### AIM OF THE EXERCISE:
Restate the data below word for word, leaving nothing out.

Stored data entries:
=-=-=
(** * An in-memory file system tree (src/main.py), embedded and verified

    The program keeps a tree of [FileSystemNode]s under a root named "/".
    Every node owns two Python dicts: [children] (name -> node) and
    [permissions] (user -> string).  The order of [children] is observable
    (through [list_directory] and [search]), so it is kept as an
    insertion-ordered association list; the order of [permissions] is not,
    so it is a [gmap].

    Methods mutate their receiver and may raise [ValueError]; a raise keeps
    whatever was mutated before it.  A method is therefore a function from
    the receiver to the receiver afterwards, paired with its outcome. *)

From Stdlib Require Import String Ascii List Bool.
From stdpp Require Import base option list strings gmap.
Import ListNotations.

Local Open Scope string_scope.
Local Open Scope list_scope.

(** ** Python string primitives used on paths *)

Module PyStr.

Definition is_slash (c : ascii) : bool := Ascii.eqb c "/"%char.

(** [s.lstrip("/")] *)
Fixpoint lstrip (s : string) : string :=
  match s with
  | EmptyString => EmptyString
  | String c s' => if is_slash c then lstrip s' else s
  end.

(** [s.rstrip("/")] *)
Fixpoint rstrip (s : string) : string :=
  match s with
  | EmptyString => EmptyString
  | String c s' =>
      match rstrip s' with
      | EmptyString => if is_slash c then EmptyString else String c EmptyString
      | r => String c r
      end
  end.

(** [s.strip("/")]; [s.strip("//")] is the same call, the argument being
    a set of characters. *)
Definition strip (s : string) : string := rstrip (lstrip s).

(** [s.split("/")]: never empty, [""] splits into one empty segment. *)
Fixpoint split (s : string) : list string :=
  match s with
  | EmptyString => [EmptyString]
  | String c s' =>
      if is_slash c then EmptyString :: split s'
      else match split s' with
           | h :: t => String c h :: t
           | [] => [String c EmptyString]
           end
  end.

(** ["/".join(l)] *)
Definition join (l : list string) : string := String.concat "/" l.

(** A string without any '/'. *)
Fixpoint slash_free (s : string) : bool :=
  match s with
  | EmptyString => true
  | String c s' => negb (is_slash c) && slash_free s'
  end.

Definition nonempty (s : string) : bool :=
  match s with EmptyString => false | _ => true end.

End PyStr.

(** [path.strip("/").split("/")], the parsing shared by every operation. *)
Definition parts_of (path : string) : list string :=
  PyStr.split (PyStr.strip path).

(** [parts[:-1]] and [parts[-1]] *)
Definition init_parts (parts : list string) : list string := removelast parts.
Definition last_part (parts : list string) : string := List.last parts "".

(** ** Nodes *)

#[local] Unset Elimination Schemes.
Inductive FileSystemNode : Type :=
  mkNode {
    name : string;
    is_file : bool;
    children : list (string * FileSystemNode);
    permissions : gmap string string
  }.
#[local] Set Elimination Schemes.

(** The [ValueError]s of the program, one constructor per raise site; the
    argument is what the message interpolates. *)
Inductive error : Type :=
| CannotAddChildToFile (node_name : string)     (* "Cannot add child to a file: .."   *)
| ChildAlreadyExists (child_name : string)      (* "Child with name '..' already exists." *)
| ChildNotFound (child_name : string)           (* "Child '..' not found."            *)
| CannotCreateInsideFile (node_name : string)   (* "Cannot create path inside a file: .." *)
| PathConflict (path : string)                  (* "Path conflict: '..' already exists as a different type." *)
| PathNotFound                                  (* "Path not found."                  *)
| NotADirectory.                                (* "Path is not a directory."         *)

(** The error kinds the documentation gives to these messages.  The one
    raise of [list_directory] covers both a path that does not resolve and
    a path that resolves to a file. *)
Inductive error_kind : Type :=
  InvalidOperation | AlreadyExists | TypeConflict | NotFound.

Definition kind_of (e : error) : error_kind :=
  match e with
  | CannotAddChildToFile _ | CannotCreateInsideFile _ | NotADirectory => InvalidOperation
  | ChildAlreadyExists _ => AlreadyExists
  | PathConflict _ => TypeConflict
  | ChildNotFound _ | PathNotFound => NotFound
  end.

Inductive outcome (A : Type) : Type :=
| Ok (a : A)
| Raise (e : error).
Arguments Ok {A} a.
Arguments Raise {A} e.

(** ** Ordered dicts as association lists *)

Module Dict.
Section Dict.
Context {V : Type}.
=-=-=
### ANSWER TO THE EXERCISE:
(** * An in-memory file system tree (src/main.py), embedded and verified

    The program keeps a tree of [FileSystemNode]s under a root named "/".
    Every node owns two Python dicts: [children] (name -> node) and
    [permissions] (user -> string).  The order of [children] is observable
    (through [list_directory] and [search]), so it is kept as an
    insertion-ordered association list; the order of [permissions] is not,
    so it is a [gmap].

    Methods mutate their receiver and may raise [ValueError]; a raise keeps
    whatever was mutated before it.  A method is therefore a function from
    the receiver to the receiver afterwards, paired with its outcome. *)

From Stdlib Require Import String Ascii List Bool.
From stdpp Require Import base option list strings gmap.
Import ListNotations.

Local Open Scope string_scope.
Local Open Scope list_scope.

(** ** Python string primitives used on paths *)

Module PyStr.

Definition is_slash (c : ascii) : bool := Ascii.eqb c "/"%char.

(** [s.lstrip("/")] *)
Fixpoint lstrip (s : string) : string :=
  match s with
  | EmptyString => EmptyString
  | String c s' => if is_slash c then lstrip s' else s
  end.

(** [s.rstrip("/")] *)
Fixpoint rstrip (s : string) : string :=
  match s with
  | EmptyString => EmptyString
  | String c s' =>
      match rstrip s' with
      | EmptyString => if is_slash c then EmptyString else String c EmptyString
      | r => String c r
      end
  end.

(** [s.strip("/")]; [s.strip("//")] is the same call, the argument being
    a set of characters. *)
Definition strip (s : string) : string := rstrip (lstrip s).

(** [s.split("/")]: never empty, [""] splits into one empty segment. *)
Fixpoint split (s : string) : list string :=
  match s with
  | EmptyString => [EmptyString]
  | String c s' =>
      if is_slash c then EmptyString :: split s'
      else match split s' with
           | h :: t => String c h :: t
           | [] => [String c EmptyString]
           end
  end.

(** ["/".join(l)] *)
Definition join (l : list string) : string := String.concat "/" l.

(** A string without any '/'. *)
Fixpoint slash_free (s : string) : bool :=
  match s with
  | EmptyString => true
  | String c s' => negb (is_slash c) && slash_free s'
  end.

Definition nonempty (s : string) : bool :=
  match s with EmptyString => false | _ => true end.

End PyStr.

(** [path.strip("/").split("/")], the parsing shared by every operation. *)
Definition parts_of (path : string) : list string :=
  PyStr.split (PyStr.strip path).

(** [parts[:-1]] and [parts[-1]] *)
Definition init_parts (parts : list string) : list string := removelast parts.
Definition last_part (parts : list string) : string := List.last parts "".

(** ** Nodes *)

#[local] Unset Elimination Schemes.
Inductive FileSystemNode : Type :=
  mkNode {
    name : string;
    is_file : bool;
    children : list (string * FileSystemNode);
    permissions : gmap string string
  }.
#[local] Set Elimination Schemes.

(** The [ValueError]s of the program, one constructor per raise site; the
    argument is what the message interpolates. *)
Inductive error : Type :=
| CannotAddChildToFile (node_name : string)     (* "Cannot add child to a file: .."   *)
| ChildAlreadyExists (child_name : string)      (* "Child with name '..' already exists." *)
| ChildNotFound (child_name : string)           (* "Child '..' not found."            *)
| CannotCreateInsideFile (node_name : string)   (* "Cannot create path inside a file: .." *)
| PathConflict (path : string)                  (* "Path conflict: '..' already exists as a different type." *)
| PathNotFound                                  (* "Path not found."                  *)
| NotADirectory.                                (* "Path is not a directory."         *)

(** The error kinds the documentation gives to these messages.  The one
    raise of [list_directory] covers both a path that does not resolve and
    a path that resolves to a file. *)
Inductive error_kind : Type :=
  InvalidOperation | AlreadyExists | TypeConflict | NotFound.

Definition kind_of (e : error) : error_kind :=
  match e with
  | CannotAddChildToFile _ | CannotCreateInsideFile _ | NotADirectory => InvalidOperation
  | ChildAlreadyExists _ => AlreadyExists
  | PathConflict _ => TypeConflict
  | ChildNotFound _ | PathNotFound => NotFound
  end.

Inductive outcome (A : Type) : Type :=
| Ok (a : A)
| Raise (e : error).
Arguments Ok {A} a.
Arguments Raise {A} e.

(** ** Ordered dicts as association lists *)

Module Dict.
Section Dict.
Context {V : Type}.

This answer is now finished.